CVE-2024-45754: 
Centreon vulnerability analysis and mitigation

A SQL injection vulnerability was discovered in the centreon-bi-server component of Centreon BI Server, affecting versions 24.04.x before 24.04.3, 23.10.x before 23.10.8, 23.04.x before 23.04.11, and 22.10.x before 22.10.11. The vulnerability was discovered on July 31, 2024, and publicly disclosed on October 10, 2024 (Centreon Bulletin).

The vulnerability exists in the listing of configured reporting jobs functionality. It allows SQL injection attacks that can only be exploited by authenticated users with high-privileged access. The vulnerability has been assigned a CVSS v3.1 base score of 7.2 (HIGH) with the vector string CVSS:3.1/AV:N/AC:L/PR:H/UI:N/S:U/C:H/I:H/A:H (NVD).

If successfully exploited, the vulnerability could allow authenticated attackers with high privileges to execute arbitrary SQL commands through the reporting jobs listing functionality, potentially leading to unauthorized data access, modification, or deletion of database contents (Centreon Bulletin).
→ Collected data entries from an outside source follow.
Lemma new_block_ok mb k mx L A B b0 b s :
  arr_ok (get_type mb k) mx (A ++ B) -> good (A ++ B) -> zlen (fill L) < mx -> zlen (A ++ B) <= zlen L ->
  (zlen (A ++ B) = zlen L -> A ++ B = L /\ b = b0) ->
  Forall (ends_before b) A -> Forall (begins_after (b + s)) B ->
  (forall x, covers (A ++ B) x \/ b <= x < b + s <-> covers L x \/ b0 <= x < b + s) ->
  0 <= b -> 0 < s -> b + s < 2 ^ 32 -> zlen (fill L) + 1 < mx \/ no_growth mb k ->
  exists r, add_new_block double_array mb k b s = Some r /\ add_result mb k mx L b0 (b + s - b0) r.
Proof using.
  intros Ht Hg Hmx Hz Hsame HA HB Hadd Hb Hs Hbs Hroom. unfold add_new_block. cbv zeta.
  pose proof Ht as (_ & Hc & Hr & Hm & _). rewrite fill_zlen in *.
  rewrite (proj2 (Z.leb_gt _ _)) by lia.
  assert (HAle : Forall (fun a => base a <= b) A).
  { destruct Hg as [[HW _]%Forall_app _]. rewrite Forall_forall in HA, HW |- *. intros a Ha.
    specialize (HA a Ha). specialize (HW a Ha). unfold ends_before, wf_region in *. lia. }
  assert (HBlt : Forall (fun c => b < base c) B).
  { eapply Forall_impl; [|exact HB]. unfold begins_after. intros; lia. }
  destruct (arr_ok_insert (get_type mb k) mx A B b s) as (rs & -> & Ht'); [done|lia|done..|].
  cbn [mbind option_bind]. rewrite set_set_type || idtac. cbn [cnt max set_cnt set_regions].
  set (t' := set_cnt _ _) in *.
  assert (Hg' : good (A ++ mk_region b s :: B)) by by apply good_mid; split_and!.
  assert (Hzn : zlen (A ++ mk_region b s :: B) = zlen (A ++ B) + 1) by (rewrite !zlen_app, zlen_cons; lia).
  destruct (Z.eqb_spec (cnt (get_type mb k) + 1) (max (get_type mb k))) as [E|E].
  - destruct Hroom as [Hroom|Hda]; [lia|]. rewrite Hda by apply can_resize_set. cbn [mbind option_bind].
    destruct (Z.ltb_spec (zlen A) 0); [pose proof (zlen_nonneg A); lia|]. cbn [Z.eqb negb].
    rewrite get_set_type. destruct (arr_ok_remove t' mx _ (zlen A) Ht') as (t2 & -> & Ht2).
    { rewrite zlen_app, zlen_cons. pose proof (zlen_nonneg B). lia. }
    cbn [mbind option_bind]. rewrite delete_mid in Ht2. rewrite set_set_type. eexists. split; [done|].
    exists t2. split; [done|]. right. cbn [snd]. destruct Hsame as [<- _]; [lia|].
    unfold holds. rewrite !fill_zlen. split_and!; done || lia.
  - eexists. split; [done|]. exists t'. split; [done|]. left. split; [done|].
    exists (A ++ mk_region b s :: B). split.
    + split; [by rewrite (fill_nonempty t' mx)|]. split; [done|]. rewrite fill_zlen. lia.
    + intros x. rewrite cover_app, cover_cons. specialize (Hadd x). rewrite cover_app in Hadd. unfold in_region. cbn.
      replace (b0 + (b + s - b0)) with (b + s) by lia. clear -Hadd. tauto.
Qed.

Lemma add_region_ok mb k mx L b s :
  holds (get_type mb k) mx L -> 0 <= b -> 0 < s -> b + s < 2 ^ 32 ->
  zlen (fill L) + 1 < mx \/ no_growth mb k ->
  exists r, add_region double_array mb k b s = Some r /\ add_result mb k mx L b s r.
Proof using.
  intros (Ht & Hg & Hmx) Hb Hs Hbs Hroom. unfold add_region. cbv zeta.
  rewrite (u32_small (b + s)) by lia. pose proof Ht as (_ & Hc & Hr & Hm & _).
  destruct (loop_total (coalesce_body (b + s)) (coalesce_inv mx L b (b + s)) (fun '(t, i, _, _) => used_cnt t - i)
    (coalesce_post mx L b (b + s))) with (bound := cnt (get_type mb k) + 1) (s := (get_type mb k, 0, b, s))
    as (r & -> & Hpost).
  - by apply coalesce_step.
  - exists [], L. cbn [app]. split_and!; try done; try lia.
  - rewrite (used_cnt_fill _ mx L) by (done || apply Hg). rewrite Hc, fill_zlen. lia.
  - cbn [mbind option_bind]. destruct r as [t'|t' b' s'|t' b' s'].
    + destruct Hpost as (L' & Ht' & Hg' & Hz & Hcov). eexists. split; [done|]. exists t'. split; [done|]. left.
      split; [done|]. exists L'. split; [|done]. split; [by rewrite (fill_nonempty t' mx)|]. split; [done|].
      rewrite fill_zlen in *. lia.
    + done.
    + destruct Hpost as (A & B & Ht' & Hg' & Hz & Hsame & HA & HB & Hadd & Hb' & Hs' & Hbs').
      pose proof Ht' as (_ & Hc' & Hr' & _).
      rewrite (arr_ok_get t' mx _ 0 Ht') by (rewrite fill_zlen; lia).
      destruct (A ++ B) as [|r0 AB] eqn:EAB.
      * apply app_eq_nil in EAB as [-> ->]. cbn [fill] in *. rewrite Hc'. cbn [mbind option_bind arr_get].
        destruct (arr_ok_update t' mx _ 0 (mk_region 0 0) (mk_region b' s') Ht' eq_refl) as (rs & E & Ht2).
        change (empty_array.[0]) with (Some (mk_region 0 0)). cbn [mbind option_bind size Z.eqb andb].
        change (zlen empty_array =? 1) with true. cbn [andb]. rewrite E. cbn [mbind option_bind].
        eexists. split; [done|]. exists (set_regions t' rs). split; [done|]. left. split; [done|].
        exists [mk_region b' s']. split; [split; [exact Ht2|split; [|rewrite fill_zlen in *; change (zlen [_]) with 1; lia]]|].
        -- split; [repeat constructor; cbn; lia|repeat constructor].
        -- intros x. rewrite cover_cons, <-(Hadd x). unfold in_region. cbn.
           pose proof (cover_nil x). replace (b' + s') with (b + s) by lia. tauto.
      * rewrite fill_cons in *. rewrite arr_get_0. cbn [mbind option_bind].
        assert (Hw0 : wf_region r0) by by destruct Hg' as [[? _]%Forall_cons_iff _]. unfold wf_region in Hw0.
        rewrite (proj2 (Z.eqb_neq (size r0) 0)) by lia. rewrite andb_false_r.
        destruct (new_block_ok (set_type mb k t') k mx L A B b b' s') as (r & -> & t2 & Hr2 & Hres);
          rewrite ?get_set_type, ?EAB, ?Hbs'; try done.
        { destruct Hroom as [?|Hng]; [by left|right]. intros mb' Hmb'. apply Hng. by rewrite Hmb', can_resize_set. }
        eexists. split; [done|]. exists t2. rewrite Hr2, set_set_type. split; [done|].
        replace (b' + s' - b) with s in Hres by lia. exact Hres.
Qed.
End AddRegion.

(** ** Proofs: removing *)

Lemma good_clear_left A x y z : Forall (ends_before y) A -> covers A x -> y <= z -> x < z.
Proof.
  intros HA (a & Ha & Hx) Hyz. apply list_elem_of_In in Ha. rewrite Forall_forall in HA.
  specialize (HA a Ha). unfold ends_before, in_region in *. lia.
Qed.

Lemma good_clear_right B x y : Forall (begins_after y) B -> covers B x -> y < x.
Proof.
  intros HB (c & Hc & Hx). apply list_elem_of_In in Hc. rewrite Forall_forall in HB.
  specialize (HB c Hc). unfold begins_after, in_region in *. lia.
Qed.

Section RemoveRegion.
Context (double_array : memblock -> kind -> option (memblock * Z)).
Context (mb0 : memblock) (k : kind) (mx : Z) (L0 : list memblock_region) (b end_ : Z).
Context (Hb : 0 <= b <= end_) (Hend : end_ < 2 ^ 32) (Hmx : zlen (fill L0) < mx).
Context (Hroom : zlen (fill L0) + 1 < mx \/ no_growth double_array mb0 k).

Definition same_outside (L L' : list memblock_region) : Prop :=
  forall x, ~ b <= x < end_ -> covers L x <-> covers L' x.

Definition remove_inv : memblock * Z -> Prop := fun '(mb, i) =>
  exists t A B, mb = set_type mb0 k t /\ holds t mx (A ++ B) /\ zlen (A ++ B) <= zlen L0 /\ i = zlen A /\
    Forall (fun a => base a + size a <= b) A /\ same_outside (A ++ B) L0 /\
    Forall (fun r => base r <> end_) B /\ (A ++ B = L0 \/ Forall (fun r => b <= base r) B).

Definition remove_result (r : memblock * Z) : Prop :=
  exists t, fst r = set_type mb0 k t /\
    ((snd r = 0 /\ exists L, holds t mx L /\ forall x, covers L x <-> covers L0 x /\ ~ b <= x < end_) \/
     (snd r = -1 /\ zlen (fill L0) + 1 = mx /\ holds t mx L0)).

Lemma remove_done mb t A B : mb = set_type mb0 k t -> holds t mx (A ++ B) ->
  Forall (fun a => base a + size a <= b) A -> Forall (fun c => end_ <= base c) B ->
  same_outside (A ++ B) L0 -> remove_result (mb, 0).
Proof using.
  intros -> Ht HA HB Hsame. exists t. split; [done|]. left. split; [done|]. exists (A ++ B). split; [done|].
  intros x. split.
  - intros Hx. assert (Hn : ~ b <= x < end_).
    { apply cover_app in Hx as [(a & Ha & Hx)|(c & Hc & Hx)]; unfold in_region in Hx.
      - apply list_elem_of_In in Ha. rewrite Forall_forall in HA. specialize (HA a Ha). cbv beta in *. lia.
      - apply list_elem_of_In in Hc. rewrite Forall_forall in HB. specialize (HB c Hc). cbv beta in *. lia. }
    split; [by apply Hsame|done].
  - intros [Hx Hn]. by apply Hsame.
Qed.

Lemma remove_split_ok mb t A r B : mb = set_type mb0 k t -> holds t mx (A ++ r :: B) -> A ++ r :: B = L0 ->
  base r < b -> end_ < base r + size r ->
  exists res, remove_split double_array mb k (zlen A) b end_ r (base r + size r) = Some res /\ remove_result res.
Proof using All.
  intros -> (Ht & Hg & Hz) HL Hrb Hre. unfold remove_split. rewrite get_set_type. cbv zeta.
  apply good_mid in Hg as Hg'. destruct Hg' as (HgAB & Hwr & HAr & HrB). unfold wf_region in Hwr.
  set (r1 := mk_region (base r) (b - base r)). rewrite (u32_small (b - base r)) by lia. fold r1.
  assert (EL : forall y, fill (A ++ y :: B) = A ++ y :: B) by (intros; by destruct A).
  rewrite EL in Ht, Hz. destruct (arr_ok_update t mx _ (zlen A) r r1 Ht (get_mid _ _ _)) as (rs & -> & Ht1).
  rewrite insert_mid in Ht1. cbn [mbind option_bind]. rewrite set_set_type.
  rewrite (u32_small (base r + size r - end_)) by lia.
  assert (Hg1 : good (A ++ r1 :: B)).
  { apply good_mid. split; [done|]. split; [unfold wf_region, r1; cbn; lia|]. split; [done|].
    eapply Forall_impl; [|exact HrB]. unfold begins_after, r1. cbn. intros; lia. }
  assert (Hz1 : zlen (A ++ r1 :: B) = zlen (A ++ r :: B)) by by rewrite !zlen_app, !zlen_cons.
  destruct (add_region_ok double_array (set_type mb0 k (set_regions t rs)) k mx (A ++ r1 :: B) end_ (base r + size r - end_))
    as ([mb' err] & -> & t' & Hmb' & Hres); try lia.
  - rewrite get_set_type. split; [by rewrite EL|]. split; [done|]. rewrite EL. lia.
  - rewrite EL, Hz1. rewrite <-HL, EL in Hroom. destruct Hroom as [?|Hng]; [by left|right].
    intros m Hm. apply Hng. by rewrite Hm, can_resize_set.
  - cbn [fst snd] in *. rewrite set_set_type in Hmb'. cbn [mbind option_bind].
    destruct Hres as [(-> & L' & Hh & Hcov)|(-> & Hfull & Hh)].
    + cbn [Z.eqb]. eexists. split; [done|]. exists t'. split; [done|]. left. split; [done|]. exists L'. split; [done|].
      intros x. rewrite Hcov, <-HL, !cover_app, !cover_cons. unfold in_region, r1. cbn.
      pose proof (good_clear_left A x _ b HAr). pose proof (good_clear_right B x _ HrB).
      assert (HA' : covers A x -> ~ b <= x < end_) by (intros H1%(H); lia).
      assert (HB' : covers B x -> ~ b <= x < end_) by (intros H1%H0; lia).
      assert (base r <= x < base r + (b - base r) \/ end_ <= x < end_ + (base r + size r - end_) <->
        base r <= x < base r + size r /\ ~ b <= x < end_) by lia. clear -HA' HB' H1. tauto.
    + change (-1 =? 0) with false. cbv iota. rewrite Hmb', get_set_type.
      destruct Hh as (Ht' & _ & _). rewrite EL in Ht'. pose proof (zlen_nonneg A). pose proof (zlen_nonneg B).
      rewrite (arr_ok_get t' mx _ _ Ht'), get_mid by (rewrite zlen_app, zlen_cons; lia). cbn [mbind option_bind].
      destruct (arr_ok_update t' mx _ (zlen A) r1 (mk_region (base r1) (u32 (base r + size r - base r1))) Ht' (get_mid _ _ _))
        as (rs' & -> & Ht2). cbn [mbind option_bind]. rewrite insert_mid, set_set_type in *.
      eexists. split; [done|]. exists (set_regions t' rs'). split; [done|]. right. split; [done|].
      rewrite <-HL, EL. split; [rewrite EL in Hfull; lia|]. split; [|split; [done|by rewrite EL]].
      rewrite EL. unfold r1 in Ht2. cbn [base] in Ht2. rewrite u32_small in Ht2 by lia.
      replace (base r + size r - base r) with (size r) in Ht2 by lia. by destruct r.
Qed.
Centreon has released security updates to address this vulnerability. Users are recommended to upgrade to the following fixed versions: Centreon BI Server 24.04.3, Centreon BI Server 23.10.8, Centreon BI Server 23.04.11, or Centreon BI Server 22.10.11 (Centreon Bulletin).

The vulnerability was discovered and reported by security researchers Matthew Taylor, Ludovic Tavernier and Rémi Millerand from Algosecure (Centreon Bulletin).